Emerging growth company ☐
If an emerging growth company, indicate by check mark if the registrant has elected not to use the extended transition period for complying with any new or revised financial accounting standards provided pursuant to Section 13(a) of the Exchange Act. ☐
Item 5.02 Departure of Directors or Certain Officers; Election of Directors; Appointment of Certain Officers; Compensatory Arrangements of Certain Officers.

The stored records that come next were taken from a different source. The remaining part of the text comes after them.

(* ===== verification/DeviceSsh.v ===== *)
(** * Remote access to the device

    Three groups of parameters of profiles/DeviceInfo/Device_DeviceInfo.cpp that
    decide who may do what on the device: [ReverseSsh], the arguments and the
    trigger of the reverse SSH tunnel; [ForwardSsh], the switch of the SSH daemon;
    [Blocklist], the list of AppArmor profiles and their modes. *)
From stdpp Require Import base list strings gmap.
From Stdlib Require Import Ascii ZArith Lia.
From S2P Require Import Prelude HostIf FileStore Webpa ProfileIO.
Import ProfileIO.

#[local] Arguments streq : simpl never.

Module ReverseSsh.

Definition MIN_PORT_RANGE : nat := 3000.
Definition MAX_PORT_RANGE : nat := 3020.
Definition stunnelCommand : string := "/lib/rdk/startStunnel.sh".
Definition sshCommand : string := "/lib/rdk/startTunnel.sh".

(** The statics of the file. *)
Record ssh := mkSsh {
  reverseSSHArgs : string;
  shortsArgs : string;
  nonShortsArgs : string;
  stunnelSSHArgs : gmap string string
}.

Definition no_args : ssh := mkSsh EmptyString EmptyString EmptyString ∅.

(** [free]: a socket is made and a connection to the port is refused. *)
Fixpoint first_free (free : Z → bool) (ports : list Z) : Z :=
  match ports with [] => -1 | p :: ports' => if free p then p else first_free free ports' end.

Definition findLocalPortAvailable (free : Z → bool) : Z :=
  first_free free (Z.of_nat <$> seq MIN_PORT_RANGE (S (MAX_PORT_RANGE - MIN_PORT_RANGE))).

(** ** The arguments *)

(** A piece without an equals sign is its own key and value. *)
Definition parse_pair (chunk : string) : string * string := default (chunk, chunk) (split_at EQ chunk).

Definition parse_args (input : string) : gmap string string :=
  foldl (λ m chunk, <[(parse_pair chunk).1 := (parse_pair chunk).2]> m) ∅ (tokens ";" input).

(** [parsedMap[key]] *)
Definition at_or_empty (m : gmap string string) (key : string) : string := default EmptyString (m !! key).

Definition is_alnum (c : ascii) : bool :=
  let z := byte_val c in
  ((48 <=? z) && (z <=? 57)) || ((65 <=? z) && (z <=? 90)) || ((97 <=? z) && (z <=? 122)).

Definition allowed (c : ascii) : bool :=
  is_alnum c || existsb (Ascii.eqb c) [" "%char; ":"%char; "-"%char; "."%char; "@"%char; "_"%char; "["%char; "]"%char].

Fixpoint all_chars (p : ascii → bool) (s : string) : bool :=
  match s with EmptyString => true | String c s' => p c && all_chars p s' end.

(** The arguments of ssh up to the host, with the address of the box. *)
Definition tunnel_args (m : gmap string string) (is_v6 : string → bool) (estbip : string) : string :=
  " -I " +:+ at_or_empty m "idletimeout" +:+ " -f -N -y -T -R " +:+ at_or_empty m "revsshport" +:+ ":"
  +:+ (if is_v6 estbip then "[" +:+ estbip +:+ "]" else estbip)
  +:+ ":22 " +:+ at_or_empty m "user" +:+ "@".

Definition with_reverse (s : ssh) (r : string) : ssh := mkSsh r (shortsArgs s) (nonShortsArgs s) (stunnelSSHArgs s).
(** ** MemInsight *)

(** A text that begins with start makes both trigger files, as far as they can be
    made; one that begins with stop removes both and stops the service if it runs,
    and does nothing when neither file was there; every other text is refused. *)
Theorem meminsight_trigger removable system m w text :
  paramtype m = hostIf_StringType → buf_str (paramValue m) = text →
  can_write w MEMINSIGHT_TRIGGER_FILE = true → can_write w MEMINSIGHT_TMP_TRIGGER_FILE = true →
  removable MEMINSIGHT_TRIGGER_FILE = true → removable MEMINSIGHT_TMP_TRIGGER_FILE = true →
  let before := there w MEMINSIGHT_TRIGGER_FILE || there w MEMINSIGHT_TMP_TRIGGER_FILE in
  ∃ ret w' es, set_Device_DeviceInfo_X_RDKCENTRAL_COM_MemInsight_Trigger removable system m w = (ret, m, w', es)
    ∧ let after p := there w' p in
      if starts_with "start" text then
        ret = OK ∧ after MEMINSIGHT_TRIGGER_FILE = true ∧ after MEMINSIGHT_TMP_TRIGGER_FILE = true
        ∧ Ran (meminsight "stop") ∉ es
      else if starts_with "stop" text then
        ret = OK ∧ after MEMINSIGHT_TRIGGER_FILE = false ∧ after MEMINSIGHT_TMP_TRIGGER_FILE = false
        ∧ ((∀ es, system es (meminsight "is-active") = 0) → Ran (meminsight "stop") ∈ es ↔ before = true)
      else ret = NOK ∧ w' = w ∧ es = [].
Proof.
  intros Ht Hs Hw1 Hw2 Hr1 Hr2 before. unfold set_Device_DeviceInfo_X_RDKCENTRAL_COM_MemInsight_Trigger.
  rewrite bool_decide_false by (intros Hn; by apply Hn). rewrite Hs.
  destruct (starts_with "start" text).
  - unfold touch. rewrite open_trunc_ok by done. rewrite (open_trunc_ok (put_file _ _ _)) by done. cbn [app].
    eexists _, _, _. split; [done|]. split; [done|]. rewrite !there_put.
    repeat split. rewrite !elem_of_cons. intros [[=]|[[=]|[]%not_elem_of_nil]].
  - destruct (starts_with "stop" text).
    2: { eexists _, _, _. done. }
    destruct (unlink_spec removable w _ Hr2) as (g1 & w1 & es1 & Hun & Hg1 & _ & _ & Hth1 & Hrd1).
    destruct (unlink_spec removable w1 _ Hr1) as (g2 & w2 & es2 & Hun2 & Hg2 & _ & _ & Hth2 & Hrd2).
    rewrite Hth1 in Hg2. cbn [negb bool_decide] in Hg2.
    assert (∀ es, Ran (meminsight "stop") ∈ stop_meminsight system es ∨ system es (meminsight "is-active") ≠ 0) as Hstop.
    { intros es. unfold stop_meminsight. destruct (Z.eqb_spec (system es (meminsight "is-active")) 0); [left|by right].
      rewrite !elem_of_app, !elem_of_cons. tauto. }
    destruct before eqn:Hb; unfold before, there in Hb.
    + assert ((g1 || g2) = true) as Hg.
      { rewrite Hg1, Hg2. unfold there. revert Hb. destruct (read_file w MEMINSIGHT_TRIGGER_FILE), (read_file w MEMINSIGHT_TMP_TRIGGER_FILE); done. }
      exists OK, w2, (stop_meminsight system (es1 ++ es2)). rewrite Hun, Hun2, Hg. split.
      { revert Hb. by destruct (read_file w MEMINSIGHT_TRIGGER_FILE), (read_file w MEMINSIGHT_TMP_TRIGGER_FILE). }
      split; [done|]. rewrite !Hth2, !Hth1. split; [reflexivity|]. split; [reflexivity|].
      intros Hact. split; [done|]. intros _. destruct (Hstop (es1 ++ es2)) as [Hin|Hne]; [done|by exfalso; apply Hne].
    + exists OK, w, []. split; [revert Hb; by destruct (read_file w MEMINSIGHT_TRIGGER_FILE), (read_file w MEMINSIGHT_TMP_TRIGGER_FILE)|].
      split; [done|]. split; [|split]; unfold there.
      * revert Hb. by destruct (read_file w MEMINSIGHT_TRIGGER_FILE).
      * revert Hb. by destruct (read_file w MEMINSIGHT_TRIGGER_FILE), (read_file w MEMINSIGHT_TMP_TRIGGER_FILE).
      * intros _. split; [by intros ?%not_elem_of_nil|done].
Qed.

Definition trigger_env : env := put_file new_env MEMINSIGHT_TMP_TRIGGER_FILE EmptyString.

Lemma meminsight_trigger_witness :
  ∃ ret w' es, set_Device_DeviceInfo_X_RDKCENTRAL_COM_MemInsight_Trigger (λ _, true) (λ _ _, 0) (url_msg "stop") trigger_env
               = (ret, url_msg "stop", w', es)
    ∧ ret = OK ∧ there w' MEMINSIGHT_TRIGGER_FILE = false ∧ there w' MEMINSIGHT_TMP_TRIGGER_FILE = false
    ∧ ((∀ es : list effect, (0 : Z) = 0) → Ran (meminsight "stop") ∈ es ↔ true = true).
Proof.
  apply (meminsight_trigger (λ _, true) (λ _ _, 0) (url_msg "stop") trigger_env "stop");
    [reflexivity|apply fill_text; reflexivity|reflexivity..].
Defined.

(** ** What falls short *)

(** On a full disk the address of the exporter is answered as set and is lost. *)
Example endpoint_lost :
  let '(ret, _, w', _) := set_xRDKCentralComRFCDistributedTracingURL (Some 0%nat) (url_msg "http://c:4318") new_env in
  ret = OK ∧ read_file w' OTEL_EXPORT_ENDPOINT_FILE = Some EmptyString.
Proof. vm_compute. done. Qed.

(** A flag file that cannot be made is answered as made. *)
Example ntp_not_enabled :
  let w := mkEnv ∅ {[NTPENABLED_FILE]} true ∅ EmptyString 0 in
  let '(ret, _, w', es) := set_xRDKCentralComNewNtpEnable (λ _, true) (bool_msg true) w in
  ret = OK ∧ read_file w' NTPENABLED_FILE = None ∧ es = [].
Proof. vm_compute. done. Qed.

End Switches.
(* ===== verification/DeviceRpc.v ===== *)
(** * Telling the cloud about the device's life

    [Rpc] models the xOpsDeviceMgmt.RPC parameters of
    profiles/DeviceInfo/Device_DeviceInfo.cpp: clients set them when the device is
    manageable, downloads firmware or is about to reboot, and the cloud is notified
    when the RFC store says so; and the two getters that such a notification asks. *)
From stdpp Require Import base list strings gmap.
From Stdlib Require Import Ascii ZArith Lia.
From S2P Require Import Prelude HostIf FileStore RFCStore BSStore MsgHandler Webpa NotificationHandler DeviceInfo DeviceClient.
Import hostIf_DeviceInfo DeviceClientReqHandler.

#[local] Arguments streq : simpl never.

Module Rpc.

Definition X_OPS_RPC_REBOOTNOW : string := X_OPS_RPC_PROFILE +:+ "RebootNow".
Definition X_OPS_RPC_DEV_MANAGEABLE_NOTIFICATION : string := X_OPS_RPC_PROFILE +:+ "DeviceManageableNotification".
Definition X_OPS_RPC_FW_DNLD_STARTED_NOTIFICATION : string :=
  X_OPS_RPC_PROFILE +:+ "FirmwareDownloadStartedNotification".
Definition X_OPS_RPC_FW_DNLD_COMPLETED_NOTIFICATION : string :=
  X_OPS_RPC_PROFILE +:+ "FirmwareDownloadCompletedNotification".
Definition X_OPS_RPC_REBOOT_PENDING_NOTIFICATION : string := X_OPS_RPC_PROFILE +:+ "RebootPendingNotification".
Definition X_RDK_RFC_MANGEBLENOTIFICATION_ENABLE : string :=
  "Device.DeviceInfo.X_RDKCENTRAL-COM_RFC.Feature.ManageableNotification.Enable".
Definition PREVIOUS_REBOT_REASON_FILE : string := "/opt/secure/reboot/previousreboot.info".

(** ** The getters that a notification asks *)

(** [bTime] is kept between the calls.  [uptime] and [now]: what [sysinfo] and
    [gettimeofday] say; [None] when they fail. *)
Definition get_X_RDKCENTRAL_COM_BootTime (uptime now : option Z) (bTime : Z) (m : HOSTIF_MsgData_t)
  : Z * HOSTIF_MsgData_t * Z :=
  let answer t := (OK, set_len (set_paramtype (set_value m (put_ulong (paramValue m) t)) hostIf_UnsignedIntType) 4, t) in
  if bTime =? 0 then
    match uptime, now with
    | Some u, Some n => answer (uint32 (n - u))
    | _, _ => (NOK, m, bTime)
    end
  else answer bTime.
Lemma shown_text m v :
  shown (paramtype m) v → HostIf.getStringValue m = Some v →
  RequestHandler.getStringValue (paramtype m) (paramValue m) = v.
Proof.
  intros (Hc & Hne & Hu & Hl) Hv. unfold HostIf.getStringValue in Hv. unfold RequestHandler.getStringValue.
  destruct (paramtype m) eqn:E; simpl in Hc.
  - injection Hv as ->. destruct Hc as [_ Hlen]. apply str_take_all.
    unfold TR69HOSTIFMGR_MAX_PARAM_LEN in *. lia.
  - unfold int_to_string in Hv. case_match; [|done]. by injection Hv as ->.
  - destruct (Hu eq_refl) as (z & -> & Hz). injection Hv as Hv. unfold uint_to_string in Hv.
    apply dec_inj in Hv; [|unfold get_uint, uint32; pose proof (Z.mod_pos_bound (le_val (take 4 (paramValue m))) (2 ^ 32)); lia|lia].
    f_equal. unfold get_int, get_uint in *. rewrite <- (int32_id z) by lia. rewrite <- Hv.
    unfold uint32. by rewrite int32_mod.
  - by injection Hv as <-.
  - done.
  - done.
Qed.

Section http.
Context `{UMapOrder} `{CJson} `{DeviceProfile} `{GHashTable} `{TinyXml} `{Wdmp} `{Rbus}.
Variables (o : options) (self : nat) (str_hash : string → Z)
  (others : HostIf_ParamMgr_t → request → HOSTIF_MsgData_t → device pstate → outcome (device pstate))
  (abnormal : request → HOSTIF_MsgData_t → device pstate → outcome (device pstate))
  (time : request → HOSTIF_MsgData_t → Z)
  (b : MsgHandler.build) (t : option ghash) (clock : nat → Z) (doc : XMLNode) (w : env).
(* ===== verification/RbusDml.v ===== *)
(** * The data model on the RBus

    [RbusDml] models handlers/src/hostIf_rbus_Dml_Provider.cpp: the daemon
    registers every parameter of its data model with the RBus, and the bus calls
    it back to get and set them.  The dispatcher is used through [ReqHandler];
    the bus library is the parameter [RbusProvider], and a value that arrives
    from it is its type with the text that rbusValue_ToString gives. *)
From stdpp Require Import base list strings.
From Stdlib Require Import Ascii ZArith Lia.
From S2P Require Import Prelude HostIf MsgHandler WalDB WalList FrontEnd Webpa.
Import WalList (walk, Done, Crash, OutOfFuel, wbind, of_option).

#[local] Arguments streq : simpl never.

Module RbusDml.

(** The error codes that the provider answers. *)
Inductive rbusError_t : Type :=
  | RBUS_ERROR_SUCCESS | RBUS_ERROR_BUS_ERROR | RBUS_ERROR_INVALID_INPUT
  | RBUS_ERROR_DESTINATION_RESPONSE_FAILURE | RBUS_ERROR_ELEMENT_DOES_NOT_EXIST
  | RBUS_ERROR_INVALID_OPERATION.

#[export] Instance rbusError_eq_dec : EqDecision rbusError_t.
Proof. solve_decision. Defined.

(** What the answer's value is set to. *)
Inductive rbusValue : Type :=
  | SetInt32 (z : Z) | SetBoolean (b : bool) | SetUInt32 (z : Z) | SetUInt64 (z : Z) | SetString (s : string).

Definition MAX_PARAMETER_LENGTH : nat := 512.

Definition EXCLUDE_PARAMLIST : list string :=
  ["Device.X_RDKCENTRAL-COM_T2.ReportProfiles"; "Device.X_RDKCENTRAL-COM_T2.ReportProfilesMsgPack"]%string.

Definition isInExclusionList (param : string) : bool :=
  existsb (λ e, streq (str_take MAX_PARAMETER_LENGTH e) (str_take MAX_PARAMETER_LENGTH param)) EXCLUDE_PARAMLIST.

Definition convert2hostIfDataType (ParamDataType : string) : HostIf_ParamType_t :=
  if streq ParamDataType "string" then hostIf_StringType
  else if streq ParamDataType "unsignedInt" then hostIf_UnsignedIntType
  else if streq ParamDataType "int" then hostIf_IntegerType
  else if streq ParamDataType "unsignedLong" then hostIf_UnsignedLongType
  else if streq ParamDataType "boolean" then hostIf_BooleanType
  else if streq ParamDataType "hexBinary" then hostIf_StringType
  else hostIf_StringType.

(** [None] is the error -1. *)
Definition convertRbus2hostIfDataType (type : rbusValueType_t) : option HostIf_ParamType_t :=
  match type with
  | RBUS_BOOLEAN => Some hostIf_BooleanType
  | RBUS_INT8 | RBUS_INT16 | RBUS_INT32 => Some hostIf_IntegerType
  | RBUS_UINT8 | RBUS_UINT16 | RBUS_UINT32 => Some hostIf_UnsignedIntType
  | RBUS_INT64 | RBUS_UINT64 => Some hostIf_UnsignedLongType
  | RBUS_STRING => Some hostIf_StringType
  | RBUS_DATETIME => Some hostIf_DateTimeType
  | _ => None
  end.

(** Whether events are published without being asked for. *)
Definition TR_Dml_EventSubHandler (eventName : string) : rbusError_t * bool :=
  if streq "Device.DeviceInfo.X_RDKCENTRAL-COM_RFC.Feature.RDKRemoteDebugger.IssueType" eventName
  then (RBUS_ERROR_SUCCESS, false)
  else if streq "Device.DeviceInfo.X_RDKCENTRAL-COM_RFC.Feature.RDKRemoteDebugger.WebCfgData" eventName
  then (RBUS_ERROR_SUCCESS, false)
  else (RBUS_ERROR_SUCCESS, true).

(** The value of a message, and a text, in the type of the message.  A boolean
    of a message is read as an int. *)
Definition message_value (m : HOSTIF_MsgData_t) : rbusValue :=
  match paramtype m with
  | hostIf_IntegerType => SetInt32 (get_int (paramValue m))
  | hostIf_BooleanType => SetBoolean (negb (get_int (paramValue m) =? 0))
  | hostIf_UnsignedIntType => SetUInt32 (get_uint (paramValue m))
  | hostIf_UnsignedLongType => SetUInt64 (uint64 (le_val (take 8 (paramValue m))))
  | _ => SetString (buf_str (paramValue m))
  end.

Definition text_value (t : HostIf_ParamType_t) (s : string) : rbusValue :=
  match t with
  | hostIf_IntegerType => SetInt32 (string_to_int s)
  | hostIf_BooleanType => SetBoolean (string_to_bool s)
  | hostIf_UnsignedIntType => SetUInt32 (string_to_uint s)
  | hostIf_UnsignedLongType => SetUInt64 (string_to_ulong s)
  | _ => SetString s
  end.

(** The message of a request before its value. *)
Definition request (r : HostIf_ReqType_t) (n : string) (t : HostIf_ParamType_t) (dm : WalDB.DataModelParam)
  : HOSTIF_MsgData_t :=
  set_reqType (Webpa.with_source (Webpa.mk_request n t zero_msg) HOSTIF_SRC_WEBPA
                 (getBSUpdateEnum (WalDB.bsUpdate dm))) r.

On July 25, 2018, the board of directors (the “Board”) of NovoCure Limited (the “Company”) expanded the size of the Board to twelve members and appointed Jeryl Hilleman as a Class I director effective immediately, with a term expiring at the annual meeting of shareholders in 2019. The Board appointed Ms. Hilleman to the Board’s Audit Committee. The election of Ms. Hilleman was not pursuant to any arrangement or understanding between Ms. Hilleman and any third party. As of the date of this report, neither Ms. Hilleman, nor any of her immediate family members, is a party, either directly or indirectly, to any transaction that would be required to be reported pursuant to Item 404(a) of Regulation S-K. Ms. Hilleman will be compensated consistent with the compensation programs for non-employee directors. Upon her election to the Board, and pursuant to the Company’s 2015 Omnibus Incentive Plan, she was awarded an option as of July 31, 2018 to purchase ordinary shares of the Company with an aggregate Fair Value of $667,000 (subject to rounding of shares to the nearest whole number) based on the closing price of the Company’s ordinary shares on July 31, 2018 (“July 31 Price”) at an exercise price per share equal to the July 31 Price (the “Options”). The Options shall vest in equal amounts on the earlier of each of the following dates: (1) the first, second and third anniversary of the grant date and (ii) the day immediately preceding of the Company's 2019, 2020 and 2021 annual general meeting of shareholders, respectively.
Employment Agreement
On July 25, 2018, a subsidiary of the Company entered into an amended and restated employment agreement with Pritesh Shah, the Company’s Chief Commercial Officer, effective as of July 1, 2018 (the “Employment Agreement”). Under the Employment Agreement, Mr. Shah’s employment is “at-will” and may be terminated by either Mr. Shah or the Company at any time, subject to the Company’s obligation to provide severance in certain instances as discussed below. Mr. Shah receives an annual base salary of $425,000 per year. In addition, Mr. Shah is eligible to receive a discretionary annual cash bonus having a target of 50% of his annual base salary based on achievement of performance goals set by Chief Executive Officer or the Board (or committee thereof) in their sole discretion, and further subject to his continued employment through the payment date. Under the Employment Agreement, Mr. Shah will devote his full business time to the performance of his duties on behalf of the Novocure Group (as defined in the Employment Agreement).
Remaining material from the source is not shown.